I’ve detailed my own experience on these pages, the 1961 William and Mary Expulsion and succeeding psychiatric “treatment” at NIH in 1962. During all of this, one needs to “ask why”. Indeed, why was homosexuality criminalized? You ask an average gay man born since the mid 1980s and living in a major city today in the US and he would probably not be able to give a good answer, other than “religious morality”, including the influence of the Vatican and of “evangelical” Christianity. Well, look at Islam and ask the same question.

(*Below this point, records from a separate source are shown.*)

Definition readyTail (cms : ComponentManagerStatus) (changed : bool) : go W (option (Result * option error)) :=
  needStatusUpdate ← chooseClusterState cms changed;
  if needStatusUpdate : bool then
    err ← UpdateStatus_; mret (Some (mkResult true 0, err))
  else if cms_allReady cms then mret (Some (mkResult false 0, None))
  else mret None.

Lemma reconcileReady_eq cms (w : W) :
  reconcileReady cms w =
    let cms' := plannedStatus w cms in
    readyTail cms' (val_of (readyPrefix (cms_cannotUpdate cms')) w)
      (run (readyPrefix (cms_cannotUpdate cms')) w).
Proof.
  cbv zeta. unfold reconcileReady, readyPrefix, readyTail. rewrite go_bind_run, run_gets, val_gets.
  fold (plannedStatus w cms). set (cms' := plannedStatus w cms).
  rewrite go_bind_run, run_bind, val_bind, go_bind_run, run_bind, val_bind, run_ret, val_ret. done.
Qed.

Lemma readyTail_after cms changed (w : W) :
  let w' := run (readyTail cms changed) w in
  w_core w' = w_core (run (chooseClusterState cms changed) w).
Proof.
  cbv zeta. unfold readyTail. rewrite run_bind.
  destruct (val_of (chooseClusterState cms changed) w); [|by destruct (cms_allReady cms)].
  rewrite run_bind, run_ret. apply UpdateStatus_core.
Qed.

(** *** The transitions of a pass *)

Lemma w_core_state (w1 w2 : W) : w_core w1 = w_core w2 → GetClusterState w1 = GetClusterState w2.
Proof. unfold w_core. intros H. by injection H. Qed.

Lemma w_core_spec (w1 w2 : W) : w_core w1 = w_core w2 → yts_Spec (w_yts w1) = yts_Spec (w_yts w2).
Proof. unfold w_core. intros H. by injection H. Qed.

(** The world in which the switch of a ready pass runs, and what it leaves. *)
Lemma reconcileReady_core cms (w : W) :
  let cms' := plannedStatus w cms in
  let w1 := run (readyPrefix (cms_cannotUpdate cms')) w in
  w_core (run (reconcileReady cms) w) =
    w_core (run (chooseClusterState cms' (val_of (readyPrefix (cms_cannotUpdate cms')) w)) w1).
Proof. cbv zeta. unfold run at 1. rewrite reconcileReady_eq. cbv zeta. apply readyTail_after. Qed.
(* ===== verification/Logging.v ===== *)
(** * Logging sections of server configurations (src/pkg/ytconfig/logging.go, timbertruck.go)

    The loggers of a component become writers and rules that refer to them by name; the
    sidecar that delivers structured logs gets a configuration of its own that must name the
    very files the server writes. *)

From S2P Require Import Prelude Kubernetes ApiTypes Labeller Timbertruck Values.

Section logging.
Context {Q : QuantityArith}.

(** ** Documents *)

Definition LogFamilyPlainText := "plain_text".
Definition LogFamilyStructured := "structured".

Record LoggingRule := mkLoggingRule {
  lr_ExcludeCategories : list string;
  lr_IncludeCategories : list string;
  lr_MinLevel : string;
  lr_Writers : list string;
  lr_Family : option string;
}.

Record LogRotationPolicy := mkLogRotationPolicy {
  lrp_RotationPeriodMilliseconds : option Z;
  lrp_MaxSegmentSize : option Z;
  lrp_MaxTotalSizeToKeep : option Z;
  lrp_MaxSegmentCountToKeep : option Z;
}.

Record LoggingWriter := mkLoggingWriter {
  lw_WriterType : string;
  lw_FileName : string;
  lw_Format : string;
  lw_CompressionMethod : string;
  lw_EnableCompression : bool;
  lw_UseTimestampSuffix : bool;
  lw_UseDateTimeSuffix : bool;
  lw_EnableSystemMessages : bool;
  lw_RotationPolicy : option LogRotationPolicy;
}.

Record Logging := mkLogging {
  lg_Writers : gmap string LoggingWriter;
  lg_Rules : list LoggingRule;
  lg_FlushPeriod : Z;
  lg_EnableAnchorProfiling : bool;
}.

(** The zero value, with the empty map the builders start from. *)
Definition LoggingZero : Logging := mkLogging ∅ [] 0 false.

Record JobProxyLogging := mkJobProxyLogging {
  jpl_Logging : Logging;
  jpl_LogManagerTemplate : Logging;
  jpl_Mode : string;
}.

Record loggingBuilder := mkLoggingBuilder {
  lb_loggingDirectory : string;
  lb_componentName : string;
  lb_logging : Logging;
}.

Record LogDump := mkLogDump { ld_BufferSize : Z; ld_LogWriterName : string }.

(** Durations are in nanoseconds. *)
Record JobProxyLogManager := mkJobProxyLogManager {
  jpm_Directory : string;
  jpm_Locations : list string;
  jpm_JobProxyLogSymlinksPath : string;
  jpm_ShardingKeyLength : Z;
  jpm_LogsStoragePeriod : Z;
  jpm_DirectoryTraversalConcurrency : Z;
  jpm_LogDump : LogDump;
}.

(** ** Default loggers *)

Definition defaultStderrLoggerSpec : TextLoggerSpec :=
  mkTextLoggerSpec
    (mkBaseLoggerSpec "stderr" LogFormatPlainText LogLevelError LogCompressionNone false false None None)
    LogWriterTypeStderr None.

Definition defaultDebugLoggerSpec : TextLoggerSpec :=
  mkTextLoggerSpec
    (mkBaseLoggerSpec "debug" LogFormatPlainText LogLevelDebug LogCompressionNone false false None None)
    LogWriterTypeFile None.

Definition defaultInfoLoggerSpec : TextLoggerSpec :=
  mkTextLoggerSpec
    (mkBaseLoggerSpec "info" LogFormatPlainText LogLevelInfo LogCompressionNone false false None None)
    LogWriterTypeFile None.

(** ** Rules and writers *)

Definition ChooseLoggingPath (location : option LocationSpec) : string :=
  match location with Some location => loc_Path location | None => "/var/log" end.

Definition ChooseJobProxyLoggingPath (spec : InstanceSpec) : string :=
  match FindFirstLocation (is_Locations spec) LocationTypeLogs with
  | Some location => loc_Path location +:+ "/job-proxy"
  | None => "/var/log/job-proxy"
  end.

Definition JobProxyLogSymlinksPath := "/var/log/job-proxy-logs".

Definition createBaseLoggingRule (spec : BaseLoggerSpec) : LoggingRule :=
  mkLoggingRule [] [] (bl_MinLogLevel spec) [bl_Name spec] None.
(* ===== verification/Connection.v ===== *)
(** * The configuration generator: the cluster as every server sees it
    (src/pkg/ytconfig/generator.go, common.go, keyring.go, cell_id.go)

    A generator is made once per pass from the resource, of the cluster itself or of a remote
    one.  It knows the master cells, the discovery servers, the caches and proxies, and fills
    the part of a configuration that all servers share: the connection to the cluster with
    its encryption, the address resolver, exporters, tracing. *)

From S2P Require Import Prelude Kubernetes ApiTypes Consts Labeller Timbertruck Values Logging.

(** ** Cell ids (cell_id.go) *)

(** The uuid library: the sixteen bytes of a random UUID drawn from a reader, none when the
    reader ends too early. *)
Class UUIDs := { NewRandomFromReader : string → option (list Z) }.

Definition is_byte (b : Z) : Prop := (0 ≤ b < 256)%Z.

Class UUIDLaws (U : UUIDs) := {
  uuid_reads s : (16 ≤ String.length s)%nat → is_Some (NewRandomFromReader s);
  uuid_bytes s bytes : NewRandomFromReader s = Some bytes → length bytes = 16%nat ∧ Forall is_byte bytes;
}.

Definition masterCellType : Z := 601.

Definition getGUIDPart (data : list Z) : string :=
  TrimLeft (foldl (λ part value, part +:+ fmt_02x value) "" data) (Ascii.ascii_of_nat 48).
Lemma exportPath_inj p p' n n' :
  slash_free n = true → slash_free n' = true → exportPathOf p n = exportPathOf p' n' → p = p' ∧ n = n'.
Proof.
  intros Hn Hn'. unfold exportPathOf. change ("/export/" +:+ n) with ("/export" +:+ ("/" +:+ n)).
  change ("/export/" +:+ n') with ("/export" +:+ ("/" +:+ n')). rewrite <- (string_app_assoc p), <- (string_app_assoc p').
  intros [H ->]%last_element_inj; [|done..]. by apply string_app_inj_r in H.
Qed.

Section sidecars.
Context {E : Type} {MC : MetaConditions} {ML : MetaConditionsLaws MC} {SC : StatusClient E} {CC : CypressClient E} {TC : TableClient E}.
Context {CD : ClientDeps E} `{HKS : !KubeClient E Secret} {DS : YsonDecode string}.
Context (path_Attr : string → string → string) (position : string → Z → string).
Context (schema_any : list Column → Any) (ace_any : ACE → Any) (range_keys : gset string → list string).
Context {TS : TableStore E path_Attr}.
Context (tt : TimbertruckComponent (E:=E)).

Abbreviation W := (World E).
Abbreviation sync := (Timbertruck_Sync path_Attr position schema_any ace_any range_keys tt).

(** The name a logger is delivered under. *)
Definition deliveryName (componentName : string) (l : StructuredLoggerSpec) : string :=
  componentName +:+ "-" +:+ bl_Name (sl_BaseLoggerSpec l).

(** The entries of any configuration for the same loggers have the same names and queues. *)
Lemma config_queue loggers workDir name dir proxy path c log q :
  NewTimbertruckConfig loggers workDir name dir proxy path = Some c → log ∈ BaseLogConfigs c → q ∈ ttl_YTQueue log →
  ∃ l, l ∈ loggers ∧ ttl_Name log = deliveryName name l ∧
    ttq_QueuePath q = path +:+ "/" +:+ deliveryName name l +:+ "/queue" ∧
    ttq_ProducerPath q = path +:+ "/" +:+ deliveryName name l +:+ "/producer".
Proof.
  intros Hc Hlog Hq. destruct loggers as [|l0 ls] eqn:El; [done|].
  destruct (NewTimbertruckConfig_logs (l0 :: ls) workDir name dir proxy path) as (c' & Hc' & Hp); [done|].
  rewrite Hc in Hc'. injection Hc' as <-. rewrite Hp in Hlog. apply list_elem_of_fmap in Hlog as (l & -> & Hl).
  cbn in Hq. apply list_elem_of_singleton in Hq as ->. exists l. split_and!; [done|done| |]; cbn; by rewrite string_app_assoc.
Qed.

(** The loggers of an entry have names that are no paths. *)
Definition plain_names (e : ComponentLoggers) : Prop :=
  ∀ name l, cl_ComponentName e = Some name → l ∈ cl_StructuredLoggers e → slash_free (deliveryName name l) = true.

(** The queue of a logger delivered to a directory, with its producer, ready. *)
Definition delivered (path name : string) (l : StructuredLoggerSpec) : E → Prop :=
  queue_ready path_Attr (exportPathOf path (deliveryName name l))
    (mkTimbertruckYTQueueConfig "" (path +:+ "/" +:+ deliveryName name l +:+ "/queue")
       (path +:+ "/" +:+ deliveryName name l +:+ "/producer")).

Lemma prepareLoggers_maintains e path name l :
  plain_names e → slash_free (deliveryName name l) = true →
  Forall (λ r, maintains r (delivered path name l)) (prepareLoggers path_Attr schema_any tt e).
Proof.
  intros He Hl. unfold prepareLoggers. destruct (cl_ComponentName e) as [name'|] eqn:Hn; [|by repeat constructor].
  destruct (GetHTTPProxiesAddress _ _) as [address| |]; [|by repeat constructor..].
  destruct (NewTimbertruckConfig _ _ _ _ _ _) as [c|] eqn:Hc; [|by constructor].
  apply Forall_singleton, maintains_wrapped, requests_maintain, Forall_forall.
  intros r (log & (q & Hr & Hq)%list_elem_of_bind & Hlog)%list_elem_of_bind.
  destruct (config_queue _ _ _ _ _ _ _ _ _ Hc Hlog Hq) as (l' & Hl' & Hname & Hqueue & _).
  eapply prepareLogQueue_maintains; [exact Hr|].
  rewrite Hname, Hqueue. cbn [ttq_QueuePath].
  intros [-> Hsame]%exportPath_inj; [|by eapply He|done]. by rewrite Hsame.
Qed.
Definition getConfigPostprocessingCommand (postprocessScriptName configTemplatePath : string) : string :=
  let configFileName := path_Base configTemplatePath in
  let configPath := path_Join2 ConfigMountPoint configFileName in
  let postprocessScriptPath := path_Join2 ConfigMountPoint postprocessScriptName in
  let sed pattern text :=
    "sed -i -s " +:+ quote +:+ "s/{" +:+ pattern +:+ "}/" +:+ text +:+ "/g" +:+ quote +:+ " " +:+ configPath +:+ "; " in
  let postprocessScript := strings_Join
    (["cp " +:+ configTemplatePath +:+ " " +:+ configPath +:+ "; "]
     ++ ((λ envVar, sed (env_Name envVar) ("${" +:+ env_Name envVar +:+ "}")) <$> getDefaultEnv)
     ++ [sed "POD_FQDN" "$(hostname -f)"; sed "POD_SHORT_HOSTNAME" "$(hostname -s)"]) "" in
  strings_Join
    [ "echo 'Postprocess config " +:+ configFileName +:+ "';";
      "echo '" +:+ postprocessScript +:+ "' > " +:+ postprocessScriptPath +:+ "; ";
      "chmod +x '" +:+ postprocessScriptPath +:+ "'; ";
      "source " +:+ postprocessScriptPath +:+ "; ";
      "cat " +:+ configPath +:+ "; " ] "".

(** ** Bundles of certificates (ca_bundle.go) *)

Record CABundle := mkCABundle {
  cab_Source : FileObjectReference;
  cab_VolumeName : string;
  cab_MountPath : string;
  cab_FileName : string;
}.

Definition NewCABundle (source : option FileObjectReference) : option CABundle :=
  (λ source, mkCABundle source CABundleVolumeName CABundleMountPoint CABundleFileName) <$> source.

Definition NewCARootBundle (source : option FileObjectReference) : option CABundle :=
  (λ source, mkCABundle source CARootBundleVolumeName CARootBundleMountPoint CARootBundleFileName) <$> source.

(** An unknown kind adds no volume. *)
Definition cab_volumes (t : CABundle) : list PodVolume :=
  let source := cab_Source t in
  let items := if (length (for_Items source) == 0%nat) && (for_Key source != "")
               then [mkKeyToPath (for_Key source) (cab_FileName t) None] else for_Items source in
  if (for_Kind source == "") || (for_Kind source == "ConfigMap") then
    [mkPodVolume (cab_VolumeName t) (ConfigMapSource (for_Name source) items None)]
  else if for_Kind source == "Secret" then [mkPodVolume (cab_VolumeName t) (SecretSource (for_Name source) items)]
  else [].

(** The methods do nothing on a nil receiver. *)
Definition cab_AddVolume (t : option CABundle) (podSpec : PodTemplate) : PodTemplate :=
  match t with None => podSpec | Some t => pod_add_volumes (cab_volumes t) podSpec end.

Definition cab_AddVolumeMount (t : option CABundle) (c : PodContainer) : PodContainer :=
  match t with None => c | Some t => pc_add_mount (volumeMount (cab_VolumeName t) (cab_MountPath t) true) c end.

Definition cab_AddContainerEnv (t : option CABundle) (c : PodContainer) : PodContainer :=
  match t with
  | None => c
  | Some t =>
      pc_add_env
        [ mkEnvVar SSLCertFileKey (EnvValue (path_Join2 (cab_MountPath t) (cab_FileName t)));
          mkEnvVar SSLCertDirKey (EnvValue (cab_MountPath t));
          mkEnvVar RequestsCABundleKey (EnvValue (path_Join2 (cab_MountPath t) (cab_FileName t))) ] c
  end.

(** ** Secrets as files (tls_secret.go, docker_secret.go) *)

Record TLSSecret := mkTLSSecret { tls_SecretName : string; tls_VolumeName : string; tls_MountPath : string }.

Definition NewTLSSecretOrNil (source : option string) (volumeName mountPath : string) : option TLSSecret :=
  (λ name, mkTLSSecret name volumeName mountPath) <$> source.

Definition tls_AddVolume (t : option TLSSecret) (podSpec : PodTemplate) : PodTemplate :=
  match t with
  | None => podSpec
  | Some t => pod_add_volumes [mkPodVolume (tls_VolumeName t) (SecretSource (tls_SecretName t) [])] podSpec
  end.

Definition tls_AddVolumeMount (t : option TLSSecret) (c : PodContainer) : PodContainer :=
  match t with None => c | Some t => pc_add_mount (volumeMount (tls_VolumeName t) (tls_MountPath t) true) c end.

Definition DockerConfigJsonKey := ".dockerconfigjson".

Record DockerSecret := mkDockerSecret { dks_SecretName : string; dks_VolumeName : string; dks_MountPath : string }.

Definition dks_AddVolume (t : option DockerSecret) (podSpec : PodTemplate) : PodTemplate :=
  match t with
  | None => podSpec
  | Some t => pod_add_volumes [mkPodVolume (dks_VolumeName t)
      (SecretSource (dks_SecretName t) [mkKeyToPath DockerConfigJsonKey DockerSecretFileName (Some 256%Z)])] podSpec
  end.

Definition dks_AddVolumeMount (t : option DockerSecret) (c : PodContainer) : PodContainer :=
  match t with None => c | Some t => pc_add_mount (volumeMount (dks_VolumeName t) (dks_MountPath t) true) c end.

Definition dks_GetPath (t : option DockerSecret) : string :=
  match t with None => "" | Some t => path_Join2 (dks_MountPath t) DockerSecretFileName end.

(** ** Cleaning a path twice

    What [path.Clean] returns is a path that it returns unchanged. *)

(** A stack of [path.Clean]: names over dots that lead out of the starting directory. *)
Definition normal_stack (rooted : bool) (stack : list string) : Prop :=
  ∃ names dots, stack = names ++ dots ∧ Forall (λ e, leaf e = true) names ∧ Forall (λ e, e = "..") dots ∧
    (rooted = true → dots = []).

Lemma normal_stack_step rooted stack element :
  slash_free element = true → normal_stack rooted stack → normal_stack rooted (clean_step rooted stack element).
Proof.
  intros Hs (names & dots & -> & Hn & Hd & Hr). unfold clean_step.
  destruct (bool_decide_reflect (element = "")); cbn [orb]; [by exists names, dots|].
  destruct (bool_decide_reflect (element = ".")); [by exists names, dots|].
  destruct (bool_decide_reflect (element = "..")).
  - destruct names as [|top names]; cbn [app].
    + destruct dots as [|top dots]; [destruct rooted; [by exists [], []|exists [], [".."]; by repeat constructor]|].
      pose proof Hd as [-> ?]%Forall_cons. exists [], (".." :: ".." :: dots). split_and!; [done|done|by constructor|].
      intros Hroot. by specialize (Hr Hroot).
    + pose proof Hn as [Htop Hn']%Forall_cons. destruct (bool_decide_reflect (top = "..")) as [->|]; [done|].
      by exists names, dots.
  - exists (element :: names), dots. split_and!; [done| |done|done]. constructor; [|done].
    unfold leaf. by rewrite Hs, !bool_decide_eq_false_2.
Qed.

Lemma path_elements_slash_free s word :
  slash_free word = true → Forall (λ e, slash_free e = true) (path_elements s word).
Proof.
  revert word. induction s as [|a s IH]; intros word Hw; cbn; [by repeat constructor|].
  destruct (decide (a = slash)); [constructor; [done|by apply IH]|]. apply IH.
  rewrite slash_free_app, Hw. cbn. by rewrite bool_decide_eq_true_2.
Qed.

Lemma foldl_normal_stack rooted elements stack :
  Forall (λ e, slash_free e = true) elements → normal_stack rooted stack →
  normal_stack rooted (foldl (clean_step rooted) stack elements).
Proof.
  revert stack. induction elements as [|e elements IH]; intros stack; cbn; [done|].
  intros [He Hl]%Forall_cons Hs. by apply IH, normal_stack_step.
Qed.

Lemma foldl_names rooted names stack :
  Forall (λ e, leaf e = true) names → foldl (clean_step rooted) stack (rev names) = names ++ stack.
Proof.
  induction names as [|e names IH]; intros Hn; [done|]. apply Forall_cons in Hn as [He Hn].
  cbn [rev]. rewrite foldl_app, IH by done. cbn. by apply clean_step_leaf.
Qed.

Lemma foldl_dots dots : Forall (λ e, e = "..") dots → foldl (clean_step false) [] (rev dots) = dots.
Proof.
  induction dots as [|e dots IH]; intros Hd; [done|]. apply Forall_cons in Hd as [-> Hd].
  cbn [rev]. rewrite foldl_app, IH by done. cbn. destruct dots as [|d dots]; [done|].
  apply Forall_cons in Hd as [-> _]. done.
Qed.

(** Building the stack again from what is in it. *)
Lemma foldl_normal rooted stack :
  normal_stack rooted stack → foldl (clean_step rooted) [] (rev stack) = stack.
Proof.
  intros (names & dots & -> & Hn & Hd & Hr). rewrite rev_app_distr, foldl_app.
  destruct rooted; [rewrite Hr by done; by rewrite foldl_names|]. by rewrite foldl_dots, foldl_names.
Qed.

Lemma path_elements_Join l :
  l ≠ [] → Forall (λ e, slash_free e = true) l → path_elements (strings_Join l "/") "" = l.
Proof.
  induction l as [|e l IH]; [done|]. intros _ [He Hl]%Forall_cons. destruct l as [|f l].
  { cbn [strings_Join]. by rewrite path_elements_leaf. }
  assert (strings_Join (e :: f :: l) "/" = e +:+ String slash (strings_Join (f :: l) "/")) as -> by done.
  rewrite path_elements_slash, path_elements_leaf, IH by done. done.
Qed.

Lemma normal_stack_slash_free rooted stack :
  normal_stack rooted stack → Forall (λ e, slash_free e = true ∧ e ≠ "") (rev stack).
Proof.
  intros (names & dots & -> & Hn & Hd & _). apply Forall_forall. intros e He.
  apply list_elem_of_In, in_rev, list_elem_of_In, elem_of_app in He as [He|He].
  - rewrite Forall_forall in Hn. specialize (Hn e He). unfold leaf in Hn.
    rewrite !andb_true_iff, !negb_true_iff in Hn. destruct Hn as (((? & ?%bool_decide_eq_false) & _) & _). done.
  - rewrite Forall_forall in Hd. by rewrite (Hd e He).
Qed.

I think a lot of it has to do with social cohesion and nebulous ideas about the family, and a fear that if “non-competitive” men (like I was) are allowed to kibitz from a critical pedestal in the gay world, men in the straight world will no longer have enough incentive to make and particularly keep their families. But it is even deeper than that, having a lot to do need parents perceive to guarantee themselves a lineage, and to compel their children to be able to take over parenting as older siblings or for deceased or disabled family members. I’ve covered this on other blog postings.

The world of the 60s for homosexuals was a far cry from today; all people wanted was “privacy”; nobody even could conceive of “equality” or gay marriage. In fact, the conventional wisdom then was that gay people didn’t want to mimic straight institutions.

The PBS link for the film is here.

In 1970, one year after the Uprising, the first Christopher Street Liberation Day parade was held in New York City. People were petrified at appearing in a public gathering as homosexual, but the affair grew and became a joyous celebration .

That weekend in 1969, I was on a Church retreat, on pass while in the Army. (In those days, the Army fought off the use of homosexuality to avoid the draft.) In a softball game, I swung at a first pitch and hit the longest home run in my life.

The film should be compared to the PBS films "Before Stonewall" and "After Stonewall" in the 1990s, as well as Strand Releasing's "Stonewall" (1996). directed by Nigel French, with a virile Frederick Weller.